While there are many factors contributing to this poor showing by voters, the overriding theme is one of voter apathy and disillusionment.

Figures from the election show that the decline in turnout rates over the last five years was apparent in almost every ward, urban or rural. This reinforces the long-term nature of declining turnouts and refutes most of the other possible reasons given for lower turnout, such as bad weather, inaccessible voting stations and internal migration from one province to another.

The interactive map below shows the turnout rate for the 2019 national vote. It is possible to zoom in and click on any ward to find its turnout rate.

A few trends are highlighted by this map and a comparison with turnouts in previous national and provincial elections.

Not only do the trends show that the decline was apparent in almost every ward; they also show a clear urban/rural bias in turnout numbers. Essentially, turnout rates in urban wards are higher than in rural wards, which are typically larger, more sparsely populated and lacking good transport infrastructure.

Zooming in on the eight metros confirms this: only a handful of wards in each metro had a below-average turnout. Those few wards support the hypothesis that lower turnout is primarily driven by voter dissatisfaction. For example, there are 130 wards in the Joburg metro. Maybe one in 10 wards had very low turnout numbers, but these wards are clustered around two particular areas: Diepsloot in the north and Berea and Hillbrow in central Johannesburg.

Another trend shows that many of the areas with low turnout rates have maintained this dubious record over three elections - such as most rural wards in the North West bordering Botswana and large parts of Limpopo, particularly the Capricorn, Sekhukhune, and Mopani districts. In the 2009, 2014, and 2019 elections, turnout was particularly low in these areas.

In addition, voter turnout was low in 2019 in the eastern corner of the Eastern Cape bordering KwaZulu-Natal and the northern half of KZN.

Basically, the overall effect is that the ANC is the party most affected by declining turnouts. Its share of the vote in Limpopo and the North West has fallen substantially since the 2004 election, by 14% in Limpopo and by 19% in the North West, as shown by the graphic below.

The ANC lost massive chunks of the provincial vote in both Limpopo and the North West.
The ANC lost massive chunks of the provincial vote in both Limpopo and the North West.
Image: Paul Berkowitz

The ANC’s overtures to rural voters during the Zuma years were never going to yield long-term success given South Africa’s increasing urbanisation and our electoral system of proportional representation.

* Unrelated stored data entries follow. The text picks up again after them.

(* ===== verification/BTreeStore.v ===== *)
(** The nodes a buffer pool holds: what reading, writing and allocating pages of a
    B+tree do to them. *)

From stdpp Require Import base numbers list gmap sorting strings.
From S2P Require Import Prelude Format Page PageSpec LockMgr Txn WalCodec Wal BufferPool BTreeNode.
From S2P Require Import BTreeNodeProps BTree BTreeSpec HeapLog.
Open Scope op_scope.

(** ** Images of nodes *)

Lemma keep_includes_cases incs : keep_includes incs = incs ∧ Exists (λ inc, inc ≠ []) incs ∨
  keep_includes incs = [] ∧ Forall (λ inc, inc = []) incs.
Proof.
  unfold keep_includes. destruct (existsb _ incs) eqn:E; [left|right]; (split; [done|]).
  - by apply existsb_includes.
  - apply Forall_forall. intros inc Hin. destruct (decide (inc = [])) as [|Hn]; [done|].
    assert (Exists (λ inc : list Z, inc ≠ []) incs) as H by (apply Exists_exists; eauto).
    apply existsb_includes in H. congruence.
Qed.

Lemma include_at_empty incs i : Forall (λ inc, inc = []) incs → include_at incs i = [].
Proof.
  intros H. unfold include_at. destruct (incs !! i) as [inc|] eqn:E; [|done].
  by apply (Forall_lookup_1 _ _ _ _ H E).
Qed.

Lemma leaf_payload_empty es incs : Forall (λ inc, inc = []) incs → leaf_payload es incs = leaf_payload es [].
Proof.
  revert incs. induction es as [|[k rid] es IH]; intros incs H; [done|]. cbn [leaf_payload].
  rewrite !include_at_empty by (done || constructor). f_equal. rewrite (IH (tail incs)), (IH (tail [])); [done|constructor|].
  destruct incs; [done|by inversion H].
Qed.
(** C30: The parallel split of a range gives exactly n parts, whose concatenation is what
    the sequential range search returns, none longer than the share rounded up. *)
Theorem search_range_partition_exact fuel o v n p t r p' : readable fuel p t → (0 < n)%nat →
  search_range_partition pio fuel bt o v n p = (Ok r, p') →
  same_mem p p' ∧ ∃ parts, r = Some parts ∧ length parts = n ∧
    concat parts = entry_rid <$> matching (cmp_holds (cmp_of o) v) (entries t) ∧
    Forall (λ part, length part ≤ (length (concat parts) + n - 1) / n)%nat parts.
Proof.
  intros Hr Hn E. unfold search_range_partition in E. case_decide as Hd.
  - apply op_bind_Ok in E as (y&p1&E1&E). apply (range_scan_exact _ _ _ _ _ _ t) in E1 as [Hm ->]; [|done].
    injection E as <- <-. split; [done|]. eexists. split; [done|]. rewrite push_all_rid. cbn [app concat].
    rewrite app_nil_r. assert (n = 1%nat) as -> by lia. split_and!; [done..|]. apply Forall_singleton.
    rewrite Nat.div_1_r. lia.
  - apply op_bind_Ok in E as (y&p1&E1&E). apply (range_walk _ _ _ _ t) in E1 as (pid&->&Hw); [|done].
    apply op_bind_Ok in E as (z&p2&E2&E). apply Hw in E2 as (Hm&ls&->&Hs&Hma). injection E as <- <-.
    split; [done|]. eexists. split; [done|].
    destruct (partition_rids_spec n (visit_all (slice_visit o v) ls []) Hn) as (El&Ec&Ef). rewrite Ec.
    split_and!; [done| |done]. rewrite slice_visit_all. cbn [concat app].
    rewrite (scan_sorted _ _ _ (admits o v)); [|apply range_decides|done|done]. by rewrite push_all_rid, Hma.
Qed.

(** ** The last entry *)

Theorem max_entry_exact fuel p t r p' : readable fuel p t →
  tree_max_entry pio fuel bt p = (Ok r, p') →
  same_mem p p' ∧ ∃ pid es, last (leaves t) = Some (pid, es) ∧ r = Some (last es.*1).
Proof.
  intros [(k&h&Hk&Hh&Ht) Hl] E. apply op_bind_Ok in E as (y&p1&E1&E).
  apply (rightmost_leaf_ok pio bt kd k h t) in E1 as (Hm&l1&pid&es&->&El&Hc); [|done..].
  apply op_bind_Ok in E as (node&p2&E2&E). destruct Ht as [_ _ Ho].
  apply (owned_read bt pio k p1 (tpid t) (nodes t INVALID_PAGE_ID) pid (leaf_of es INVALID_PAGE_ID)) in E2 as [-> Hm2];
    [|by eapply owned_same|apply Hc; constructor].
  unfold leaf_of, canon in E. injection E as <- <-. split; [by etrans|]. exists pid, es. by rewrite El, last_snoc.
Qed.

End read.
Lemma create_ok k s bt s' : 0 ≤ k → 0 ≤ file_page_count s.1 → file_page_count s.1 + 2 + k ≤ INVALID_PAGE_ID →
  tree_create io pio s = (Ok bt, s') → ∃ root, tree_at bt kd k s'.1 0 (TLeaf root []).
Proof.
  intros Hk H0 Hroom E. apply op_bind_Ok in E as (meta&s1&E1&E). apply op_bind_Ok in E as (root&s2&E2&E).
  apply op_bind_Ok in E as (psz&s3&E3&E). injection E3 as <- <-. apply op_bind_Ok in E as (tx&s4&E4&E). apply on_wal_same in E4.
  apply op_bind_Ok in E as (l1&s5&E5&E). apply op_bind_Ok in E as (img&s6&E6&E). injection E6 as E6 <-.
  apply op_bind_Ok in E as (l2&s7&E7&E). apply op_bind_Ok in E as (u&s8&E8&E). apply on_wal_same in E8. injection E as <- <-.
  apply on_pool_Ok in E1 as [E1 _], E2 as [E2 _]. apply alloc_page_mem in E1 as (->&C1&_), E2 as (->&C2&_).
  rewrite <- E4 in C2. unfold INVALID_PAGE_ID in Hroom. set (meta := file_page_count s.1) in *. set (root := file_page_count s1.1) in *.
  assert (root = meta + 1) as Hrt by lia.
  apply write_node_mem in E5 as (Hb&bs&Hbs&Hw); [| |lia].
  2:{ split_and!; first [done | by left | by constructor]. }
  apply meta_bytes_inv in E6 as [Hpz ->]. assert (zlen (NODE_META :: u32_to_le root) = 5) as H5 by done.
  destruct (image_body meta (p_size s2.1) (NODE_META :: u32_to_le root)) as (_&_&Hz); [lia|].
  apply write_raw_mem in E7 as (mb&Hmz&Hms&Hmi&Hwm); [|lia|apply image_rd; lia].
  exists root. rewrite E8. pose proof (wr_count _ _ _ _ Hw). pose proof (wr_count _ _ _ _ Hwm). constructor.
  - split_and!; [done|constructor|done].
  - constructor.
  - constructor; cbn [meta_page nodes fmap list_fmap fst tpid].
    + exists mb. split; [apply Hwm|]. split; [done|]. intros msg. apply (meta_root_image _ meta _ (p_size s2.1)); [lia..|congruence|done].
    + apply Forall_singleton. cbn [fst snd]. rewrite (store_other meta mb s5.1 _ root Hwm) by lia. by eapply store_written.
    + apply NoDup_cons. split; [|apply NoDup_singleton]. rewrite list_elem_of_singleton. lia.
    + apply Forall_cons; split; [lia|]. apply Forall_singleton. lia.
    + unfold INVALID_PAGE_ID. lia.
Qed.
(** What [trim_end_matches] removes. *)
Lemma trim_end_matches_spec c s :
  ∃ k, s = trim_end_matches c s ++ replicate k c ∧ (∀ u b, trim_end_matches c s = u ++ [b] → b ≠ c).
Proof.
  enough (∀ r, ∃ k, r = replicate k c ++ trim_end_matches_rev c r ∧
    (∀ u b, trim_end_matches_rev c r = b :: u → b ≠ c)) as Hr.
  { destruct (Hr (rev s)) as (k & E & Hl). exists k. unfold trim_end_matches. split.
    - set (t := trim_end_matches_rev c (rev s)) in *. clearbody t.
      apply (f_equal (@rev Z)) in E. rewrite rev_involutive, rev_app_distr in E. rewrite E. f_equal.
      rewrite rev_alt. apply (reverse_replicate k c).
    - intros u b Eu. apply (f_equal (@rev Z)) in Eu. rewrite rev_involutive, rev_app_distr in Eu. simpl in Eu. eauto. }
  induction r as [|b r (k & E & Hl)]; simpl; [exists 0%nat; naive_solver|].
  case_decide as Hb; [subst; exists (S k); simpl; split; [by rewrite <- E|done]|].
  exists 0%nat. split; [done|]. intros u b' [= -> ->]. done.
Qed.

Lemma digits_value_zeros_r s k v :
  digits_value 0 (s ++ replicate k 48) = Some v → ∃ u, digits_value 0 s = Some u ∧ v = u * 10 ^ Z.of_nat k.
Proof.
  rewrite digits_value_app. destruct (digits_value 0 s) as [u|]; [|done]. cbn [mbind option_bind].
  intros E. exists u. split; [done|]. revert u E. induction k as [|k IH]; intros u E.
  - injection E as <-. cbn. lia.
  - cbn [replicate digits_value] in E. change (is_ascii_digit 48) with true in E. cbn [mbind] in E.
    apply IH in E. rewrite Nat2Z.inj_succ, Z.pow_succ_r by lia. lia.
Qed.

Lemma bytes_cmp_opp a b : bytes_cmp b a = CompOpp (bytes_cmp a b).
Proof.
  revert b. induction a as [|x a IH]; intros [|y b]; try done. cbn [bytes_cmp].
  rewrite (Z.compare_antisym x y). destruct (x ?= y)%Z; cbn [CompOpp]; [apply IH|done|done].
Qed.

Lemma bytes_cmp_eq a b : bytes_cmp a b = Eq ↔ a = b.
Proof.
  revert b. induction a as [|x a IH]; intros [|y b]; try done. cbn [bytes_cmp].
  destruct (Z.compare_spec x y); [subst; rewrite IH; naive_solver|split; [done|intros [= -> ->]; lia]..].
Qed.

Lemma bytes_cmp_trans o a b c : o ≠ Eq → bytes_cmp a b = o → bytes_cmp b c = o → bytes_cmp a c = o.
Proof.
  intros Ho. revert b c. induction a as [|x a IH]; intros [|y b] [|z c]; cbn [bytes_cmp]; try congruence.
  destruct (Z.compare_spec x y), (Z.compare_spec y z), (Z.compare_spec x z); try lia; try congruence; subst; eauto.
Qed.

In 2016 the population of the eight metros accounted for 40% of the national total and this share has grown since then – a share that is more likely to vote by five to ten percentage points, compared with the wards at the bottom of the log.

The ubiquity of the lower turnout makes it more difficult to track the flow of voters between political parties, particularly between the ANC and the DA in Gauteng. Both parties won fewer votes across most of the province’s wards.

The geographically specific nature of the turnout could have a much greater effect on the 2021 municipal election.

In the 2016 municipal elections, for the first time ever, the ANC lost municipalities in the Free State, Limpopo and the North West. The party could face further losses in 2021.

Lower turnout in northern KZN might also threaten the IFP’s recovery and prolong instability in municipal councils across the region.